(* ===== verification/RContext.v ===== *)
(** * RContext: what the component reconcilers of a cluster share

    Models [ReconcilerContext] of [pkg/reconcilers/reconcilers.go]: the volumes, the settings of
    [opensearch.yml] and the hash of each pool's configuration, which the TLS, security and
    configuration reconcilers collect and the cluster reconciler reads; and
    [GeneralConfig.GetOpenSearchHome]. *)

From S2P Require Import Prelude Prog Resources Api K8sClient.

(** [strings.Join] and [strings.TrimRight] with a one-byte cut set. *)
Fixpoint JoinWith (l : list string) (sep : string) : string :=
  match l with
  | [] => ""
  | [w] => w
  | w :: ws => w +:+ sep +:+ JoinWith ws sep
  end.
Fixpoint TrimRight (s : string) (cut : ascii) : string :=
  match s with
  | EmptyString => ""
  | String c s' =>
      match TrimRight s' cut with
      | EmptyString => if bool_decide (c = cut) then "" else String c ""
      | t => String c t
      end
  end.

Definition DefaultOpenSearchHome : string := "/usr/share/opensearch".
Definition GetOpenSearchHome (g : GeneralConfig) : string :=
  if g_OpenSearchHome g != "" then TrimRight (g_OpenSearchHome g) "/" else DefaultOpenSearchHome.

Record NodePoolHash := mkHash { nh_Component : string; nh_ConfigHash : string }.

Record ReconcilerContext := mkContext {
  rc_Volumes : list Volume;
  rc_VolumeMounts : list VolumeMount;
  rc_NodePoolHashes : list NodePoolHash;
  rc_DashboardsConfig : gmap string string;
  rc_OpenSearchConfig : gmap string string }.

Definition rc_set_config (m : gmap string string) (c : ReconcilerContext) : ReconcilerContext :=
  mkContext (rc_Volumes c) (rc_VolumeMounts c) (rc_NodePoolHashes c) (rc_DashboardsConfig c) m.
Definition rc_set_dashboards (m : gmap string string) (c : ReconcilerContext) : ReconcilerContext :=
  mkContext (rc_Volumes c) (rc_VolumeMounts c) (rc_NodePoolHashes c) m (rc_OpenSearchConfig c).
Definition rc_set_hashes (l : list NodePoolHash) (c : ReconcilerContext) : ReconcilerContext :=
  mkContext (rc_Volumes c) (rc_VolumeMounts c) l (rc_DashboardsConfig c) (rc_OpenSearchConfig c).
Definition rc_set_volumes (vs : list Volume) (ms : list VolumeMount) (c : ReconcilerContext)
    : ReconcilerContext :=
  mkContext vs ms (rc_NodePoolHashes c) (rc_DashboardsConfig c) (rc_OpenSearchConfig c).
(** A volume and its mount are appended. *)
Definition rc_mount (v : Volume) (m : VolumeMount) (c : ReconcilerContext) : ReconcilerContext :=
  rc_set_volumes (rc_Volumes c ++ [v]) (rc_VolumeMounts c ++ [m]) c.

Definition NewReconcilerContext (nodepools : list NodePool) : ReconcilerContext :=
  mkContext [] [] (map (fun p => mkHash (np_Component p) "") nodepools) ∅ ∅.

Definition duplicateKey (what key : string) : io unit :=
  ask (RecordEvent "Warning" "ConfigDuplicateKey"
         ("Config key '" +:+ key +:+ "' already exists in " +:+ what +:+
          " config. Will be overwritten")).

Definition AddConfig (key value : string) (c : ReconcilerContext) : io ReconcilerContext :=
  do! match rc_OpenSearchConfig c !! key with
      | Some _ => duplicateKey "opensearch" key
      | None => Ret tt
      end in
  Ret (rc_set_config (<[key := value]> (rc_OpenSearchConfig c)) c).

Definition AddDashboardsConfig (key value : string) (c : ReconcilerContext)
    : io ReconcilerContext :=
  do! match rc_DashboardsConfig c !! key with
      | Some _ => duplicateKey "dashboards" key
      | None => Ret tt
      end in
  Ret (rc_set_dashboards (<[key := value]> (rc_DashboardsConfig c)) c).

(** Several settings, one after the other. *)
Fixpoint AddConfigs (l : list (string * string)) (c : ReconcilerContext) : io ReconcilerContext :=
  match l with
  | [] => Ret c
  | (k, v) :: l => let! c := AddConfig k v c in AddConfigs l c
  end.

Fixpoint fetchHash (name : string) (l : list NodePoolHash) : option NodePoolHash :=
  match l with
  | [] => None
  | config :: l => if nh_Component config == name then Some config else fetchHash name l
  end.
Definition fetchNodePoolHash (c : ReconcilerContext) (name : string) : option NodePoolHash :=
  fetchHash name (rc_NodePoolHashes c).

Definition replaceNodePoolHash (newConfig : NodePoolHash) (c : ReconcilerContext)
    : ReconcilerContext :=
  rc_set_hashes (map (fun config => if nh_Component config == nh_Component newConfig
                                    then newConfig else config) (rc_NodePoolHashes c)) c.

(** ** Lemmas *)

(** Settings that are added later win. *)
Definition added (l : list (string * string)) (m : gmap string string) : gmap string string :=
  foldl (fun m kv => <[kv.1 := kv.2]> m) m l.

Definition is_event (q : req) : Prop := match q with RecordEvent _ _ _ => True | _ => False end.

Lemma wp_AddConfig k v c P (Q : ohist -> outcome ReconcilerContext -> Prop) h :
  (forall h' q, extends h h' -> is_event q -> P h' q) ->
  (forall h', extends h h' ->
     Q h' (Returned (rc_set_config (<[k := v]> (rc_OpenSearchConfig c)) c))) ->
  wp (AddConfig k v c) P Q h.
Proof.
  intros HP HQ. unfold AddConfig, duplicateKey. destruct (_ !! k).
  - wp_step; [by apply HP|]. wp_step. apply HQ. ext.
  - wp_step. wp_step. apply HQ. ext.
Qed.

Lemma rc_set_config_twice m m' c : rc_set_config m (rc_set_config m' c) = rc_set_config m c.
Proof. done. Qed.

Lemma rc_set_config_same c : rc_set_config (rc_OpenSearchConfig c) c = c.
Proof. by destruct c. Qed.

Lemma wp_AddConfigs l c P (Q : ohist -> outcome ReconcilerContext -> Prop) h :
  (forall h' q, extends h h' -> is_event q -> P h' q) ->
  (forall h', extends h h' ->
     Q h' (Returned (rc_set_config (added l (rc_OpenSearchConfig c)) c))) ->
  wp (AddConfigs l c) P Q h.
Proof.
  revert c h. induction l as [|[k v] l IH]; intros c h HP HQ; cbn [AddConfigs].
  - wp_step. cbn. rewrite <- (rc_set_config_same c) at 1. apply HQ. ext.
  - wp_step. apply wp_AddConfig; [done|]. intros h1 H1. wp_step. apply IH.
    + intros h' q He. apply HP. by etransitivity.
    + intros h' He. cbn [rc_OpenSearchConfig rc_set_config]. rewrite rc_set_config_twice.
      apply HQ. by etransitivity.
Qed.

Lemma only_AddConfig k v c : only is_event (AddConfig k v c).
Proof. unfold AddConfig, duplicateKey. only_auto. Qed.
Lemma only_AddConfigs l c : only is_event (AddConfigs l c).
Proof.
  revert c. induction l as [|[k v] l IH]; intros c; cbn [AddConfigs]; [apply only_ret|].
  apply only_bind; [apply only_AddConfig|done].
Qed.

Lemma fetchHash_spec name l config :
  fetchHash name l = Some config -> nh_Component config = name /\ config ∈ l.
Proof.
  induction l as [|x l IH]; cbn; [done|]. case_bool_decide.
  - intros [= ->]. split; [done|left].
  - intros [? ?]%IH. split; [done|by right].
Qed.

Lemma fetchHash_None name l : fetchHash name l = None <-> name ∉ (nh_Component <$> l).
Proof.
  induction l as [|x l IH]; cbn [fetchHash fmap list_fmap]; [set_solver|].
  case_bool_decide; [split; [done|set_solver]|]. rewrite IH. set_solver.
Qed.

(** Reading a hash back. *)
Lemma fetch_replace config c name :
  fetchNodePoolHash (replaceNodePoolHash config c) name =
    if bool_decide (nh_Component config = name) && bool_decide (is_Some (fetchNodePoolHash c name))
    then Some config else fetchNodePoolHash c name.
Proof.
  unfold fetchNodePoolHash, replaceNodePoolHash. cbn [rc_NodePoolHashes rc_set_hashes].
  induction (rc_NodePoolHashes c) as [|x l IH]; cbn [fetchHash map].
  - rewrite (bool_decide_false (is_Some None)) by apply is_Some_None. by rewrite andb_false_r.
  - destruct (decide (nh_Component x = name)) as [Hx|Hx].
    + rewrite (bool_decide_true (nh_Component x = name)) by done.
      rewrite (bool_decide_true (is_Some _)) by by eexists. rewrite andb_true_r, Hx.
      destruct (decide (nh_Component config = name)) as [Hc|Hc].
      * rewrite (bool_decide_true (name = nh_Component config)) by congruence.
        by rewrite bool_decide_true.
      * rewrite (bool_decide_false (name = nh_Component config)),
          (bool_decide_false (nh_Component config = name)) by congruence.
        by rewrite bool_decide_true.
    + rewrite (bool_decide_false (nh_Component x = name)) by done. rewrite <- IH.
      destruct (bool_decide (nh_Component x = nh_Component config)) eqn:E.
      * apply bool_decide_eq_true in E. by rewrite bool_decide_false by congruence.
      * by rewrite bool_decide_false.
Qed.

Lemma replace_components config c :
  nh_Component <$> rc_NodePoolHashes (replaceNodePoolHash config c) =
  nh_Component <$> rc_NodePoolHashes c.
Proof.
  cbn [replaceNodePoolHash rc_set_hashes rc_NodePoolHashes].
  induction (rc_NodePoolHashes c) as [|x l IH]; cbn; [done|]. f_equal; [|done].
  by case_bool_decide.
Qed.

* * *

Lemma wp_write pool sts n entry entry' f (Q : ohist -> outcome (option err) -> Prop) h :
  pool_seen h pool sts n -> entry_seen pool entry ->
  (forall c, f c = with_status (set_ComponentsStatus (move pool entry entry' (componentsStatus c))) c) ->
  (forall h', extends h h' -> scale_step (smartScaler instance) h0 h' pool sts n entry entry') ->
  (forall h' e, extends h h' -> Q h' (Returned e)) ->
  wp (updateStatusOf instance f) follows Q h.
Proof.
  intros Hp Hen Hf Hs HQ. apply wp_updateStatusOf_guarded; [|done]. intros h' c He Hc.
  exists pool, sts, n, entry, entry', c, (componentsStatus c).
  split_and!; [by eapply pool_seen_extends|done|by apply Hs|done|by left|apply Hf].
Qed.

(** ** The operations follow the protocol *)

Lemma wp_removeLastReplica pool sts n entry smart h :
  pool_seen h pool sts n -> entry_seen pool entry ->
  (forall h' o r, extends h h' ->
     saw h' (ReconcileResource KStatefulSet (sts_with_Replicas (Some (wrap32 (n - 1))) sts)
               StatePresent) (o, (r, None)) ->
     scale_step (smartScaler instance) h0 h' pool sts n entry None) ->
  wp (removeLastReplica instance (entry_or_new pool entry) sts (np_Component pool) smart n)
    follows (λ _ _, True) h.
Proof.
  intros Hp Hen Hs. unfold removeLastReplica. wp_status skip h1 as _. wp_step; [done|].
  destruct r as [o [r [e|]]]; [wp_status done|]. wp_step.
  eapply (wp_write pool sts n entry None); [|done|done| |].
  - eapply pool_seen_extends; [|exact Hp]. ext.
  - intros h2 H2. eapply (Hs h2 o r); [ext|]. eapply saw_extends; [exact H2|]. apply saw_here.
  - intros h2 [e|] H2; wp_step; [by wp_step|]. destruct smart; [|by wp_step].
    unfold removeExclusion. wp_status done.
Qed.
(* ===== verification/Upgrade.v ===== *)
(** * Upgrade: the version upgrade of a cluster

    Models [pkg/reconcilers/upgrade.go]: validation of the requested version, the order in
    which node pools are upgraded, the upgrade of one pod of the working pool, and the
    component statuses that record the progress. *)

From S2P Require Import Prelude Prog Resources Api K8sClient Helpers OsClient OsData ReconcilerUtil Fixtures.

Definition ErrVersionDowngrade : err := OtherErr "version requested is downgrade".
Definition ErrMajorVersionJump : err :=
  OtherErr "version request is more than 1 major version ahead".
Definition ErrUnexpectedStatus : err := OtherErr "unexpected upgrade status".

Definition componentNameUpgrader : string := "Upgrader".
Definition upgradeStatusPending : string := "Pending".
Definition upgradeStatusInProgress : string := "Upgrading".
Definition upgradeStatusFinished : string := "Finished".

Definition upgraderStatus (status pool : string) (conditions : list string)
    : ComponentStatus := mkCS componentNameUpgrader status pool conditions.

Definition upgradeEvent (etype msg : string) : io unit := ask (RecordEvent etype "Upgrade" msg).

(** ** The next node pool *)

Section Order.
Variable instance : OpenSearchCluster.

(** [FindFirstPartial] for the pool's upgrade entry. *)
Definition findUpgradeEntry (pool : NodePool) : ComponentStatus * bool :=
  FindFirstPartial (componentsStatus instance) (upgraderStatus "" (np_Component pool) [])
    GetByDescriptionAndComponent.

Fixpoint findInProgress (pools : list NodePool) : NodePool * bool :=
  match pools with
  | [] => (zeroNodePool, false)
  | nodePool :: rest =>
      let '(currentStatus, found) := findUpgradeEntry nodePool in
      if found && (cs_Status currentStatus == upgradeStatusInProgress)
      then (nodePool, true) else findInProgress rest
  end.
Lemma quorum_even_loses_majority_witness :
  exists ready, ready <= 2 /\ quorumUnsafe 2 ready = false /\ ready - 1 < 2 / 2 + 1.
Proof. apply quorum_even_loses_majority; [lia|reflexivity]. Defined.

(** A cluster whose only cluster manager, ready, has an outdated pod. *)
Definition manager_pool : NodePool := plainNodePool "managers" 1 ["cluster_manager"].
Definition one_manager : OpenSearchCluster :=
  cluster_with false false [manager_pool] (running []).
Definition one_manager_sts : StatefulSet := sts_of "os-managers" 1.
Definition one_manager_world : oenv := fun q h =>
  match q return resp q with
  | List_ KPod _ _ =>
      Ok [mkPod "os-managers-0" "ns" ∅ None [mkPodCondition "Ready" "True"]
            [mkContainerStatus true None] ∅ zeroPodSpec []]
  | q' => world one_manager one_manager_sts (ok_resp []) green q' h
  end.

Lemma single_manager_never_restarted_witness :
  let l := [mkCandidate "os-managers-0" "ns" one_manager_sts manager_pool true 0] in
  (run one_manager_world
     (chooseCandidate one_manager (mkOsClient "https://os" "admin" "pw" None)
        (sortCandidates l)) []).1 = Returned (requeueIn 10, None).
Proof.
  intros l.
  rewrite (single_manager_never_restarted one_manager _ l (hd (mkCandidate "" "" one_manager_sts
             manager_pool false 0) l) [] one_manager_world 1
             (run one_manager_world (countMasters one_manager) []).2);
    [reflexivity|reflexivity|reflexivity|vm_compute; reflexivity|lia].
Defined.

* * *

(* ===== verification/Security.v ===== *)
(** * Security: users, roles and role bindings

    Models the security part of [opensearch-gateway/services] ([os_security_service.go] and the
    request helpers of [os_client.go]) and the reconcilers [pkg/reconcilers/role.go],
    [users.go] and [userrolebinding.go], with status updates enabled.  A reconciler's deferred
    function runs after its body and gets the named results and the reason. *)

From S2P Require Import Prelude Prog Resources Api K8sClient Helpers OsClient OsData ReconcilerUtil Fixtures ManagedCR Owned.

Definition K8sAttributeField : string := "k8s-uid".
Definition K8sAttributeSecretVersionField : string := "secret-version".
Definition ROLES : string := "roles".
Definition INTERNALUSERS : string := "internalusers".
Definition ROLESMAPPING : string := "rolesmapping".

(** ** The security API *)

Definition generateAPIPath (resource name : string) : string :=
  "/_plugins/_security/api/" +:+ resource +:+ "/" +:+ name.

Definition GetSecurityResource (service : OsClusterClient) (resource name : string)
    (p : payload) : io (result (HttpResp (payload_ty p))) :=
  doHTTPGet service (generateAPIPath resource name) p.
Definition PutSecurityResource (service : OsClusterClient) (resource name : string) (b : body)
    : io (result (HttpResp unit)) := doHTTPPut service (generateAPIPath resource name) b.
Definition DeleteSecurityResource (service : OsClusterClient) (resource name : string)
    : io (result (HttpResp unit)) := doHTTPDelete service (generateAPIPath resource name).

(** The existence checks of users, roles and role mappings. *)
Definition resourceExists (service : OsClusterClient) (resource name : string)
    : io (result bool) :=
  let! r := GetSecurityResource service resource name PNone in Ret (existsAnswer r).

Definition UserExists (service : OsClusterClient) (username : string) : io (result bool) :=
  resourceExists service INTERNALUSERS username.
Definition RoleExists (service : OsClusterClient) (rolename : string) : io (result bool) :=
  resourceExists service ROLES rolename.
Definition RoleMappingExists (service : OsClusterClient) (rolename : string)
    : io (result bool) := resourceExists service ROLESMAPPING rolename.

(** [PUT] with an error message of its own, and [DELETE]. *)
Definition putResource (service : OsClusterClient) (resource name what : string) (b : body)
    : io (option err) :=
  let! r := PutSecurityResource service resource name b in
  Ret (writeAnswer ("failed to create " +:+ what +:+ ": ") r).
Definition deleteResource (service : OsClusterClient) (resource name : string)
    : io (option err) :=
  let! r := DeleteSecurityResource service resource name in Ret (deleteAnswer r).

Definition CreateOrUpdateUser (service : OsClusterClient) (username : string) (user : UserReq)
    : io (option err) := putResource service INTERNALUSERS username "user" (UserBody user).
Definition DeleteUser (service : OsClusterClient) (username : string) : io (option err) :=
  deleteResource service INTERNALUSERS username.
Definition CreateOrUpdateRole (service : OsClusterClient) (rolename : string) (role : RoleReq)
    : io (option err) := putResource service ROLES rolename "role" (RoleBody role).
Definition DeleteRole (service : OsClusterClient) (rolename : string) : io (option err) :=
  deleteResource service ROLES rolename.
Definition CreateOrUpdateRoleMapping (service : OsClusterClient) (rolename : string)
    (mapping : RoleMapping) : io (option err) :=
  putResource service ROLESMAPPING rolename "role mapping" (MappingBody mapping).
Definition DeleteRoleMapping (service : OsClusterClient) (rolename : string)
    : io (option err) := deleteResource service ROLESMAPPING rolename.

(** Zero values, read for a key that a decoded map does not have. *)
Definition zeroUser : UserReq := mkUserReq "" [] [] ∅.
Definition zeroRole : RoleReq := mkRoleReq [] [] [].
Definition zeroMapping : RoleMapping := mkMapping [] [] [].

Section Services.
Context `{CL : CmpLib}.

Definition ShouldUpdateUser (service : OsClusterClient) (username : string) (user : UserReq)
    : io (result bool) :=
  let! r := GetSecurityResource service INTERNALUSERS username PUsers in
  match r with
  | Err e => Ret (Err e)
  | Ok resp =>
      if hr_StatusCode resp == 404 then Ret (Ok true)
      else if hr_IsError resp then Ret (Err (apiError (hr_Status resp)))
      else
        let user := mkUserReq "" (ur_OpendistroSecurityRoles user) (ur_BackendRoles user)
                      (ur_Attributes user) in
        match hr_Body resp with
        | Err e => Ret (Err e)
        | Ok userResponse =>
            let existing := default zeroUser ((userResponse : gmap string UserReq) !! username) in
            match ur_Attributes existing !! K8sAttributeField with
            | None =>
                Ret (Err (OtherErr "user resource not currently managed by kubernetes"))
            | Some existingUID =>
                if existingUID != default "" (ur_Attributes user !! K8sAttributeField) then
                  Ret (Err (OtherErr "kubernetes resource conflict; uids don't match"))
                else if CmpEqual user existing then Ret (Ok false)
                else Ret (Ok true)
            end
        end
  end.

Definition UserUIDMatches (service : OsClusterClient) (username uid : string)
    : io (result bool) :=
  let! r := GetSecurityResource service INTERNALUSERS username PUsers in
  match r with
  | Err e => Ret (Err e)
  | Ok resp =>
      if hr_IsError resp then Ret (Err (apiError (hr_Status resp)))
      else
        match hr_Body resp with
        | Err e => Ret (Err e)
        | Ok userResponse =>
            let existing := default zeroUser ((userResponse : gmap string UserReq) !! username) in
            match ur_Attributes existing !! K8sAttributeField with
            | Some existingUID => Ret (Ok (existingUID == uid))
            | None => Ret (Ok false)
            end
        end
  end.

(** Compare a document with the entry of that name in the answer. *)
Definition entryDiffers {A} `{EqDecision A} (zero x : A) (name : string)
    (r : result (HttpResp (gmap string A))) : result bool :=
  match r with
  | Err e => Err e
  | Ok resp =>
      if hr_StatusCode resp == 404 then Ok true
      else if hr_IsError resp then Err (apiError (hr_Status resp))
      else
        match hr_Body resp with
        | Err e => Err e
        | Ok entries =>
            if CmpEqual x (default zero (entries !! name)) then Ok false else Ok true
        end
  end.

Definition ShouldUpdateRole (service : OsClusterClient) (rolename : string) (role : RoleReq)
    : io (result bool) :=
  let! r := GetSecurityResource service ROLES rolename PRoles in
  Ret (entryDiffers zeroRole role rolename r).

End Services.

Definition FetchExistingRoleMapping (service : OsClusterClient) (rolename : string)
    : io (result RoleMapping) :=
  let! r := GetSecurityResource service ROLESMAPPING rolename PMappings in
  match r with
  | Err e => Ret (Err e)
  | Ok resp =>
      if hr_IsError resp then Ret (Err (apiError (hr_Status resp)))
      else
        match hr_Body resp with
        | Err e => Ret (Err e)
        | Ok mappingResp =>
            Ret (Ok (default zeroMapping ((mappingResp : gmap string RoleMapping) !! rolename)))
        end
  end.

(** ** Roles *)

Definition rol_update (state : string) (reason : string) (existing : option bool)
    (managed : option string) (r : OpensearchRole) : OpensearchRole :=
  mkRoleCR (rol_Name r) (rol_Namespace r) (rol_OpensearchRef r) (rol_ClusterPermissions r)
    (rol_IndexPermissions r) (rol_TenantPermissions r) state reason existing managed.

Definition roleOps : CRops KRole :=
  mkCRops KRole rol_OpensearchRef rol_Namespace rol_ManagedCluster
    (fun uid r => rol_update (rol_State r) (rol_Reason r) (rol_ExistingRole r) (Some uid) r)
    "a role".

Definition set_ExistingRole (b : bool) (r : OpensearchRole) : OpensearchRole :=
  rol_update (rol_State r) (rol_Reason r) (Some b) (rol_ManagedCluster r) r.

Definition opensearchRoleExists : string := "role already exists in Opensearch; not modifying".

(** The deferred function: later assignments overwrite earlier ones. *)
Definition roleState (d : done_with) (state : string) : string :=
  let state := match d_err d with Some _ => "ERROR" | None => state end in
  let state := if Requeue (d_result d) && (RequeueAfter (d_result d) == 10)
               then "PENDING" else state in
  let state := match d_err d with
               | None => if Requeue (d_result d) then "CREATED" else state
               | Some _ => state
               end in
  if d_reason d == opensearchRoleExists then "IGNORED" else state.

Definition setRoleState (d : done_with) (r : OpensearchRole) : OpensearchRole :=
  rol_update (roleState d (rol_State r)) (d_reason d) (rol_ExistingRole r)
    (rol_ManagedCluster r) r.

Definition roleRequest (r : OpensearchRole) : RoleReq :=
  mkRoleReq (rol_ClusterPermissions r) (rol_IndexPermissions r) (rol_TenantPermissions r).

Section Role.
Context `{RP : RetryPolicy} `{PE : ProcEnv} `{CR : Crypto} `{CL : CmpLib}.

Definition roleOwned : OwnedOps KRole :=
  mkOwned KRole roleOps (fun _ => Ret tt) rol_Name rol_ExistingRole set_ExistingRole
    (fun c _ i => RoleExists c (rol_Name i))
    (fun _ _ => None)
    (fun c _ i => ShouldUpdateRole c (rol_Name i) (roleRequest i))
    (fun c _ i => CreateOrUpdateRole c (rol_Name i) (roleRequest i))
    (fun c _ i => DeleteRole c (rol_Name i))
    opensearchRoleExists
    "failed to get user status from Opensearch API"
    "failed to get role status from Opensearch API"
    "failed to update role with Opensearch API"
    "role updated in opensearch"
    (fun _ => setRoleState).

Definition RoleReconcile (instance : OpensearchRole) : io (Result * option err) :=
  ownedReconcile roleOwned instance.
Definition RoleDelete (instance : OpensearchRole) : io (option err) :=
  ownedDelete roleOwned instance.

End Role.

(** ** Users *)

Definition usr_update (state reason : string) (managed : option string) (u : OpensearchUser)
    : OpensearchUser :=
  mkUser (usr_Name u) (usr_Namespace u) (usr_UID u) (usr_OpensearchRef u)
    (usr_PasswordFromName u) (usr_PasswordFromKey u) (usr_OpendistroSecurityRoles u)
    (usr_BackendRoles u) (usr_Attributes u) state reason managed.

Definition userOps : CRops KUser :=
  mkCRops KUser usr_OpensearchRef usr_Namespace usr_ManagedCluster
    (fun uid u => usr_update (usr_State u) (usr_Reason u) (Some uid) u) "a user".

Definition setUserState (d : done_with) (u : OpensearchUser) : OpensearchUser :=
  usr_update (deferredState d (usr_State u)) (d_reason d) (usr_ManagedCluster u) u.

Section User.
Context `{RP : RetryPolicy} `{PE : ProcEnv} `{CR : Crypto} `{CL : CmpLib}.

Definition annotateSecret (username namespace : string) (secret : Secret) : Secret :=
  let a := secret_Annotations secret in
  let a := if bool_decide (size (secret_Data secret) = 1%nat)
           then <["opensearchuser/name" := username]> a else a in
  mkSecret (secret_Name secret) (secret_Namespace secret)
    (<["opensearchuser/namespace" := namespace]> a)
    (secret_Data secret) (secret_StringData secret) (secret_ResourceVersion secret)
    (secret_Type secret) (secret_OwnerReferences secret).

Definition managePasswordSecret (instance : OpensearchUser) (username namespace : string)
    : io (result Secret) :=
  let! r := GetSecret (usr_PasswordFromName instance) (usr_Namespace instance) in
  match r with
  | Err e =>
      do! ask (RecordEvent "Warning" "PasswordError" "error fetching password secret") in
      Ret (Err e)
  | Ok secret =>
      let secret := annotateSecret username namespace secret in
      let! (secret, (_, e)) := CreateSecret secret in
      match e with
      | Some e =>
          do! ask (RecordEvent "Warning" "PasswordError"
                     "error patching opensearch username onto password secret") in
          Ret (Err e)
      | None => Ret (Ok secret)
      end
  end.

Aim of the task
Where a line of the records includes "failed", copy it.

Exercise result
  Ret (writeAnswer ("failed to create " +:+ what +:+ ": ") r).
    "failed to get user status from Opensearch API"
    "failed to get role status from Opensearch API"
    "failed to update role with Opensearch API"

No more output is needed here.